Il y a parfois des interviews qui donnent le sentiment que l’intervieweur a des idées plus affirmées encore que celles de l’interviewé. Cindy Léoni, la présidente de SOS Racisme, était dimanche l’invitée de Benjamin Petrover sur Europe1. A cette occasion, le journaliste a voulu l’interroger sur la question très délicate de la publication de propos racistes sur Internet, et sur la manière dont il fallait les combattre.
Le sujet est d’abord amené très délicatement, avec un art manifeste de la nuance. « Aujourd’hui, Internet est devenu un défouloir où l’on peut proférer toute sa haine avec un sentiment d’impunité« , affirme Benjamin Petrover, sûr de brosser son invitée dans le sens du poil. « Est-ce que dans ce domaine là, il faut renforcer l’arsenal juridique ?« .
« Effectivement« , répond Cindy Léoni dans un sourire qui ressemble à la satisfaction de la perche tendue. « Et c’est important pour nous d’interpeller les pouvoirs publics sur cette question d’internet, qui est aujourd’hui le principal outil de diffusion de la haine raciale. C’est un outil dont les personnes les plus mal intentionnées s’emparent, et qu’ils maîtrisent parfaitement. Il y a urgence à y mettre un coup d’arrêt, y compris par la voie législative« .
« Alors qu’est-ce qu’il faut faire ?« , demande le journaliste d’Europe1, qui rappelle que les hébergeurs agissent déjà pour retirer les contenus xénophobes lorsqu’ils leur sont notifiés. Mais « c’est fait aujourd’hui à la main, est-ce qu’il faut un dispositif plus global ?« , complète-t-il, comme pour pousser la présidente de SOS Racisme à dévoiler une exigence de filtrage automatisé des contenus racistes.
« Le problème, c’est les sites hébergés à l’étranger ».
En réponse, Cindy Léoni reste vague. Sans détailler sa demande, elle dit vouloir « obtenir un certain nombre d’engagements » de la part des hébergeurs, « puisque c’est un travail de fourmis » de faire remonter les signalements de contenus illicites. « C’est titanesque comme travail, et nous avons besoin d’un cadre juridique, encore que la législation ne va pas résoudre l’ensemble du problème« , reconnaît-elle.
Accroché à son idée, Benjamin Petrover lance à nouveau une perche : « on vous dit que le cadre juridique existe déjà en France. Le problème c’est à l’étranger, sur les sites hébergés à l’étranger« . Sous-entendu : il faut pouvoir en bloquer l’accès, à défaut de pouvoir en réguler le contenu.
« Exactement, les gens utilisent ce vide qui existe à l’heure actuelle« , reconnaît Cindy Léoni. « On a des sites d’extrême droite qui seraient normalement condamnés, mais qui par la voie de l’hébergement à l’étranger échappent à tout contrôle« , ajoute-t-elle.
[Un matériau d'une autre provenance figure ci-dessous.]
(** * RAGTools: the tool facade of the retrieval pipeline

    A shallow embedding of [mcp_server/tools/rag_tools.py].  The class
    [RAGTools] sequences calls against a pipeline object that owns a vector
    table and an embedding client.  The vector table is the only state the
    embedding tracks; every method becomes a computation in a state and
    exception monad over the table's rows.

    Operations of the external collaborators (vector table, embedding
    model, document converter, file system) are taken to succeed unless the
    source catches their failure in a [try] block or a stated property
    speaks about the failure; those failures are part of the model.
    Logging has no effect on the table and is left out. *)

From Stdlib Require Import ZArith Ascii String List Permutation.
From stdpp Require Import gmap strings list fin_maps pretty.

(** ** Python values stored in metadata dictionaries

    Metadata dictionaries are [Dict[str, Any]].  The values the tools
    distinguish are strings (quoted in filter expressions), other scalars
    (formatted as they are) and [None] (dropped by [dropna]). *)

Inductive pyval : Type :=
  | VNone : pyval
  | VInt : Z -> pyval
  | VStr : string -> pyval.

#[global] Instance pyval_eq_dec : EqDecision pyval.
Proof. solve_decision. Defined.

Definition pyval_encode (v : pyval) : unit + (Z + string) :=
  match v with
  | VNone => inl tt
  | VInt z => inr (inl z)
  | VStr s => inr (inr s)
  end.

Definition pyval_decode (x : unit + (Z + string)) : pyval :=
  match x with
  | inl _ => VNone
  | inr (inl z) => VInt z
  | inr (inr s) => VStr s
  end.

#[global] Instance pyval_countable : Countable pyval.
Proof.
  apply (inj_countable' pyval_encode pyval_decode).
  intros []; reflexivity.
Defined.

(** A metadata dictionary; only lookups matter, so it is a finite map. *)
Abbreviation Meta := (gmap string pyval).

(** [m.get(key)]: the value under [key], [None] when the key is absent. *)
Definition dict_get (key : string) (m : Meta) : pyval :=
  default VNone (m !! key).

(** [{**old, **new}]: keys of [new] overwrite, all other keys are kept. *)
Definition dict_merge (old new : Meta) : Meta := new ∪ old.

(** A metadata filter is a dictionary whose items are visited in insertion
    order when the filter expression is built. *)
Abbreviation Filter := (list (string * pyval)).

(** ** The pandas operations used on metadata columns *)

(** [Series.dropna()]: drops the [None] entries. *)
Definition dropna (col : list pyval) : list pyval :=
  List.filter (fun v => bool_decide (v <> VNone)) col.

(** [Series.unique()]: the distinct values in order of first appearance;
    [seen] holds the values already emitted. *)
Fixpoint unique_from (seen col : list pyval) : list pyval :=
  match col with
  | [] => []
  | v :: col' =>
      if bool_decide (v ∈ seen) then unique_from seen col'
      else v :: unique_from (v :: seen) col'
  end.

Definition unique (col : list pyval) : list pyval := unique_from [] col.

(** [Series.value_counts().to_dict()]: each value mapped to its number of
    occurrences. *)
Fixpoint value_counts (col : list pyval) : gmap pyval nat :=
  match col with
  | [] => ∅
  | v :: col' =>
      let counts := value_counts col' in
      <[v := S (default 0 (counts !! v))]> counts
  end.

(** [x or default] on an optional string: [None] and the empty string are
    falsy. *)
Definition str_or (x : option string) (dflt : string) : string :=
  match x with
  | Some EmptyString => dflt
  | Some s => s
  | None => dflt
  end.

(** ** Exceptions *)

Inductive exn : Type :=
  | DeleteError
  | EmbedError
  | DimError
  | ConvertError
  | ChunkError
  | WriteError
  | RetrievalError.

Inductive outcome (A : Type) : Type :=
  | Ok : A -> outcome A
  | Raised : exn -> outcome A.
Arguments Ok {A} _.
Arguments Raised {A} _.

Section Tools.

(** Components of embedding vectors are only stored and copied. *)
Context {scalar : Type}.

(** The Python integer [0] as a vector component. *)
Variable zero : scalar.

(** ** Rows of the vector table *)

Record Row : Type := mkRow {
  text : string;
  vector : list scalar;
  metadata : Meta;
}.

Abbreviation Table := (list Row).

(** ** The state monad of the tools *)

Definition M (A : Type) : Type := Table -> outcome A * Table.

Definition ret {A} (a : A) : M A := fun t => (Ok a, t).

Definition raise {A} (e : exn) : M A := fun t => (Raised e, t).

Definition bind {A B} (c : M A) (k : A -> M B) : M B :=
  fun t =>
    match c t with
    | (Ok a, t') => k a t'
    | (Raised e, t') => (Raised e, t')
    end.

(** [try: c except Exception: h] *)
Definition try_except {A} (c : M A) (h : exn -> M A) : M A :=
  fun t =>
    match c t with
    | (Ok a, t') => (Ok a, t')
    | (Raised e, t') => h e t'
    end.

(** A computation that cannot touch the table. *)
Definition lift {A} (o : outcome A) : M A := fun t => (o, t).

Notation "'let*' x ':=' c 'in' k" := (bind c (fun x => k))
  (at level 10, x name, c at level 100, k at level 200).
Notation "'run' c 'in' k" := (bind c (fun _ => k))
  (at level 10, c at level 100, k at level 200).

(** ** The vector table engine *)

(** Modelled from the spec: the vector table is an external store
    "supporting filtered search/delete/add" with "built-in
    filter-expression support"; the engine itself is not part of the
    sources.  [eval_where] is the engine's evaluation of a filter
    expression on a row, [rank] the order in which a vector search
    returns its hits for a query vector (some permutation of the hits),
    and [delete_raises] tells whether a filtered delete fails, which the
    source anticipates with a [try] block. *)
Record TableEngine : Type := {
  eval_where : string -> Row -> bool;
  rank : list scalar -> list Row -> list Row;
  rank_perm : forall q l, Permutation (rank q l) l;
  delete_raises : string -> Table -> bool;
}.

Variable E : TableEngine.

(** Modelled from the spec: [table.add(entries)] stores each entry as
    one more row. *)
Definition table_add (entries : list Row) : M unit :=
  fun t => (Ok tt, t ++ entries).
(** ** The calendar of the shipped environment *)

Lemma days_from_civil_from_days (z : Z) :
  Shipped.days_from_civil (Shipped.civil_from_days z) = z.
Proof.
  unfold Shipped.days_from_civil, Shipped.civil_from_days. cbn [year month day].
  set (z1 := z + 719468).
  set (era := z1 / 146097).
  set (doe := z1 - era * 146097).
  assert (Hdoe : 0 <= doe < 146097)
    by (unfold doe, era;
        pose proof (Z.mod_pos_bound z1 146097 ltac:(lia));
        pose proof (Z.div_mod z1 146097 ltac:(lia)); lia).
  set (yoe := (doe - doe / 1460 + doe / 36524 - doe / 146096) / 365).
  assert (Hyoe : 0 <= yoe <= 399)
    by (unfold yoe; Z.to_euclidean_division_equations; lia).
  set (doy := doe - (365 * yoe + yoe / 4 - yoe / 100)).
  assert (Hdoy : 0 <= doy <= 365)
    by (unfold doy, yoe; Z.to_euclidean_division_equations; lia).
  set (mp := (5 * doy + 2) / 153).
  assert (Hmp : 0 <= mp <= 11)
    by (unfold mp; Z.to_euclidean_division_equations; lia).
  destruct (mp <? 10) eqn:E1.
  - apply Z.ltb_lt in E1.
    replace (mp + 3 <=? 2) with false by (symmetry; apply Z.leb_gt; lia).
    replace (2 <? mp + 3) with true by (symmetry; apply Z.ltb_lt; lia).
    replace ((yoe + era * 400) / 400) with era
      by (Z.to_euclidean_division_equations; lia).
    replace (yoe + era * 400 - era * 400) with yoe by lia.
    replace (mp + 3 - 3) with mp by lia.
    unfold doy, z1 in *. unfold mp. unfold doe in *.
    Z.to_euclidean_division_equations. lia.
  - apply Z.ltb_ge in E1.
    replace (mp - 9 <=? 2) with true by (symmetry; apply Z.leb_le; lia).
    replace (2 <? mp - 9) with false by (symmetry; apply Z.ltb_ge; lia).
    replace ((yoe + era * 400 + 1 - 1) / 400) with era
      by (Z.to_euclidean_division_equations; lia).
    replace (yoe + era * 400 + 1 - 1 - era * 400) with yoe by lia.
    replace (mp - 9 + 9) with mp by lia.
    unfold doy, z1 in *. unfold mp. unfold doe in *.
    Z.to_euclidean_division_equations. lia.
Qed.

(** The next day is one day further. *)
Lemma date_diff_next_day (a b : date) :
  Shipped.date_diff a (Shipped.add_days b 1) = Shipped.date_diff a b - 1.
Proof.
  unfold Shipped.date_diff, Shipped.add_days.
  rewrite days_from_civil_from_days. lia.
Qed.

(** Day differences add up. *)
Lemma date_diff_adds_up (a b c : date) :
  Shipped.date_diff a c = Shipped.date_diff a b + Shipped.date_diff b c.
Proof. unfold Shipped.date_diff. lia. Qed.

(** ** X3 *)

Lemma last_amount_completes_a_first_row_of_40 :
  exists a,
    get_adjusted_depreciation_amount (w_self sl3)
      [SRow.mk 1 (mkdate 2020 1 31) 40 None None] 100 60 = Ok a
    /\ (40 + a == 100)%Q.
Proof.
  destruct (adjusted_last_amount_completes_the_first_row
              (w_self sl3) [SRow.mk 1 (mkdate 2020 1 31) 40 None None] 100 60)
    as [H _].
  apply H. reflexivity.
Defined.

(** ** X5 *)

Lemma reconciling_three_rows_keeps_them_in_place :
  w_asset sl3_reconciled = w_asset sl3_generated
  /\ w_row sl3_reconciled = w_row sl3_generated
  /\ List.length (Schedule.depreciation_schedule (w_self sl3_reconciled))
     = List.length (Schedule.depreciation_schedule (w_self sl3_generated)).
Proof.
  destruct (reconciler_keeps_the_rows_in_place
              sl3_generated sl3_reconciled None None false)
    as (H1 & H2 & H3 & _).
  - vm_compute. reflexivity.
  - split; [exact H1|]. split; [exact H2|exact H3].
Defined.

(** ** X6 *)

Lemma reconciling_three_rows_returns :
  exists w', set_accumulated_depreciation sl3_generated None None false = Ok w'.
Proof.
  apply (reconciler_returns_when_no_row_is_skipped sl3_generated None None
           false).
  repeat constructor.
Defined.

(** ** X7 *)


(** ** X8 *)

Lemma booked_row_without_accumulated_amount_raises :
  set_accumulated_depreciation booked_unset None None true = Raise TypeError.
Proof.
  apply (reconciler_raises_on_unset_accumulated_amount booked_unset None None
           []
           (SRow.mk 1 (mkdate 2020 1 31) 100 None (Some "JE-1"%string))
           (SRow.mk 2 (mkdate 2020 2 29) 100 None None)
           [SRow.mk 3 (mkdate 2020 3 31) 100 None None]).
  - reflexivity.
  - repeat constructor.
  - reflexivity.
  - reflexivity.
  - reflexivity.
Defined.

(** ** X9 *)

Lemma reconciled_three_rows_add_up :
  exists w',
    set_accumulated_depreciation sl3_generated None None false = Ok w'
    /\ (Qabs (sum_amounts (Schedule.depreciation_schedule (w_self w'))
              - (FB.value_after_depreciation (w_row sl3_generated)
                 - FB.expected_value_after_useful_life (w_row sl3_generated)))
        <= 1 # 200)%Q.
Proof.
  apply (reconciled_straight_line_amounts_add_up sl3_generated false (1 # 200)).
  - exact Cases.rounded_error.
  - reflexivity.
  - apply Cases.numbered3; reflexivity.
  - discriminate.
  - repeat constructor.
Defined.

(** ** X10 *)

Lemma three_rows_are_appended_unbooked :
  exists extra,
    Schedule.depreciation_schedule (w_self sl3_generated)
    = Schedule.depreciation_schedule (w_self sl3) ++ extra
    /\ forall j d,
         nth_error extra j = Some d ->
         SRow.idx d
         = Z.of_nat (List.length (Schedule.depreciation_schedule (w_self sl3))
                     + j) + 1
         /\ SRow.journal_entry d = None
         /\ SRow.accumulated_depreciation_amount d = None
         /\ (0 < rounded (SRow.depreciation_amount d) gross_precision)%Q.
Proof.
  apply (generation_appends_unbooked_positive_rows sl3 sl3_generated 0 None
           true None).
  vm_compute. reflexivity.
Defined.

(** ** X11 *)

Lemma at_most_three_rows_are_appended :
  (List.length (Schedule.depreciation_schedule (w_self sl3_generated))
   - List.length (Schedule.depreciation_schedule (w_self sl3))
   <= Z.to_nat 3)%nat.
Proof.
  destruct (generation_appends_at_most_one_row_per_period sl3 sl3_generated 0
              None true None (w_asset sl3) (w_row sl3)) as (_ & H & _).
  - reflexivity.
  - vm_compute. reflexivity.
  - exact H.
Defined.

(** ** X12 *)

Lemma generation_of_three_rows_changes_two_fields :
  same_but_to_date (w_asset sl3) (w_asset sl3_generated)
  /\ w_row sl3_generated
     = FB.set_value_after_depreciation (w_row sl3)
         (starting_value None (w_asset sl3) (w_row sl3))
  /\ w_self sl3_generated
     = Schedule.set_depreciation_schedule (w_self sl3)
         (Schedule.depreciation_schedule (w_self sl3_generated)).
Proof.
  apply (generation_changes_to_date_and_starting_value_only sl3 sl3_generated
           0 None true None (w_asset sl3) (w_row sl3)).
  - reflexivity.
  - vm_compute. reflexivity.
Defined.

(** ** X13 *)

(** Three booked rows of a schedule with a partial first period: the fourth
    period cannot be generated. *)
Lemma fourth_period_alone_fails :
  _make_depr_schedule partial_left 3 None true None = Raise UnboundLocalError.
Proof.
  apply (generation_of_the_last_partial_period_alone_fails partial_left 3 true
           None (w_asset partial_left) (w_row partial_left) (3000 # 3)%Q).
  - reflexivity.
  - reflexivity.
  - reflexivity.
  - reflexivity.
  - discriminate.
  - vm_compute. reflexivity.
Defined.

(** The same through [make_depr_schedule], which clears the unbooked fourth
    row and starts at 3. *)
Lemma regenerating_the_fourth_period_fails :
  make_depr_schedule partial_left_draft None true None
  = Raise UnboundLocalError.
Proof. vm_compute. reflexivity. Qed.

(** ** X14 *)

Lemma disposal_before_the_booked_row_appends_nothing :
  exists w',
    _make_depr_schedule booked_first_cleared 1 (Some (mkdate 2020 1 15)) true
                        None = Ok w'
    /\ Schedule.depreciation_schedule (w_self w')
       = Schedule.depreciation_schedule (w_self booked_first_cleared).
Proof.
  apply (disposal_not_after_the_last_row_appends_nothing booked_first_cleared
           1 (mkdate 2020 1 15) true None (w_asset booked_first_cleared)
           (w_row booked_first_cleared) (300 # 3)%Q).
  - reflexivity.
  - reflexivity.
  - vm_compute. reflexivity.
  - q_le.
  - reflexivity.
  - vm_compute. discriminate.
Defined.

(** ** X15 *)


(** ** X16 *)

Lemma refused_draft_names_the_stored_one :
  exists other,
    In other [stored_draft]
    /\ Lifecycle.non_cancelled other
    /\ Lifecycle.same_pair other second_draft
    /\ Schedule.name other <> Schedule.name second_draft.
Proof.
  destruct (FurtherLifecycleFacts.duplicate_error_names_another_schedule
              [stored_draft] second_draft
              (ValidationError Lifecycle.duplicate_without_finance_book
                 ["ADS-11"%string; "ASSET-11"%string]))
    as (other & H1 & H2 & H3 & H4 & _).
  - vm_compute. reflexivity.
  - exists other. repeat split; try assumption; apply H3.
Defined.

(** ** X17 *)

Lemma draft_passes_once_the_stored_one_is_cancelled :
  Lifecycle.validate_another_asset_depr_schedule_does_not_exist
    (Lifecycle.cancel [stored_draft] stored_draft) second_draft
  = Ok tt.
Proof.
  apply (FurtherLifecycleFacts.validation_passes_after_cancelling_the_current_schedule
           [stored_draft] stored_draft second_draft).
  - intros a b [Ea|[]] [Eb|[]] _ _ _. rewrite <- Ea, <- Eb. reflexivity.
  - left. reflexivity.
  - unfold Lifecycle.non_cancelled. cbn. lia.
  - split; reflexivity.
Defined.

(** ** X18 *)

(** 9100 over the 91 days of the first quarter of 2020: the three monthly
    amounts add up to 9100 * 91 / 90. *)
Lemma daily_amounts_of_a_quarter :
  exists amounts,
    Forall2 (fun idx a =>
               get_straight_line_or_manual_depr_amount
                 (w_asset daily3) (w_row daily3) idx 0 = Ok a)
            (range 0 3) amounts
    /\ (Qsum amounts * inject_Z (91 - 1) == (9100 - 0 - 0) * inject_Z 91)%Q.
Proof.
  destruct (daily_pro_rata_amounts_add_up_to_one_day_more
              (w_asset daily3) (w_row daily3) 0) as (amounts & H1 & H2).
  - exact date_diff_next_day.
  - exact date_diff_adds_up.
  - reflexivity.
  - reflexivity.
  - discriminate.
  - discriminate.
  - exists amounts. split; [exact H1|exact H2].
Defined.

(** ** X19 *)

Lemma regeneration_keeps_the_booked_first_row :
  exists extra,
    Schedule.depreciation_schedule (w_self booked_first_generated)
    = leading_booked (Schedule.depreciation_schedule
                        (w_self (booked_first true))) ++ extra
    /\ Forall (fun d => SRow.journal_entry d = None
                        /\ SRow.accumulated_depreciation_amount d = None)
              extra.
Proof.
  apply (regeneration_replaces_what_follows_the_booked_rows
           (booked_first true) booked_first_generated None true None
           (mkdate 2020 1 1)).
  - reflexivity.
  - vm_compute. reflexivity.
Defined.

(** ** X20 *)

Lemma five_years_of_reducing_balance :
  exists w',
    _make_depr_schedule wdv5 0 None true None = Ok w'
    /\ amounts (Ok w') = Some [24000; 19200; 15360; 12288; 49152 # 5]%Q.
Proof.
  destruct (yearly_written_down_schedule_is_a_reducing_balance wdv5 true None
              (w_asset wdv5) (w_row wdv5)) as (w' & H1 & H2).
  - reflexivity.
  - reflexivity.
  - reflexivity.
  - reflexivity.
  - reflexivity.
  - reflexivity.
  - vm_compute. repeat split; reflexivity.
  - exists w'. split; [exact H1|].
    unfold amounts. rewrite H2. vm_compute. reflexivity.
Defined.

(** ** X21 *)

Lemma regenerating_three_rows_twice :
  exists w2,
    regenerate sl3_reconciled None None None false = Ok w2
    /\ w_self w2 = w_self sl3_reconciled
    /\ w_row w2 = w_row sl3_reconciled
    /\ same_but_to_date (w_asset sl3_reconciled) (w_asset w2).
Proof.
  apply (regenerating_an_unbooked_schedule_twice_changes_nothing sl3
           sl3_reconciled None None None false (mkdate 2020 1 1)).
  - reflexivity.
  - reflexivity.
  - reflexivity.
  - constructor.
  - reflexivity.
  - vm_compute. reflexivity.
  - reflexivity.
Defined.

End FurtherCases.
Mais elle n’ira jamais jusqu’à plaider explicitement pour des mesures de filtrage. Prudence, ou langue de bois ?
En 2010, l’actuelle présidente de la CNIL Isabelle Falque-Pierrotin avait remis à François Fillon un rapport sur le racisme sur Internet, qui indiquait que « le filtrage n’est pas un remède à généraliser« . Toutefois, il ajoutait que « les opérateurs devraient être encouragés à utiliser leurs outils de lutte anti-contrefaçon à base de fingerprinting pour éviter la réapparition des contenus racistes et antisémites supprimés à la suite des signalements faits par les internautes usagers de la plate-forme« .
Le même rapport faisait remarquer que « la présence des contenus racistes sur internet est réelle mais difficile à évaluer dans sa volumétrie exacte« . En 2011, l’Association des Fournisseurs d’Accès (AFA) avait noté que les signalements de contenus racistes avaient augmenté, mais que le nombre des contenus effectivement qualifiés de racistes après examen avait au contraire diminué.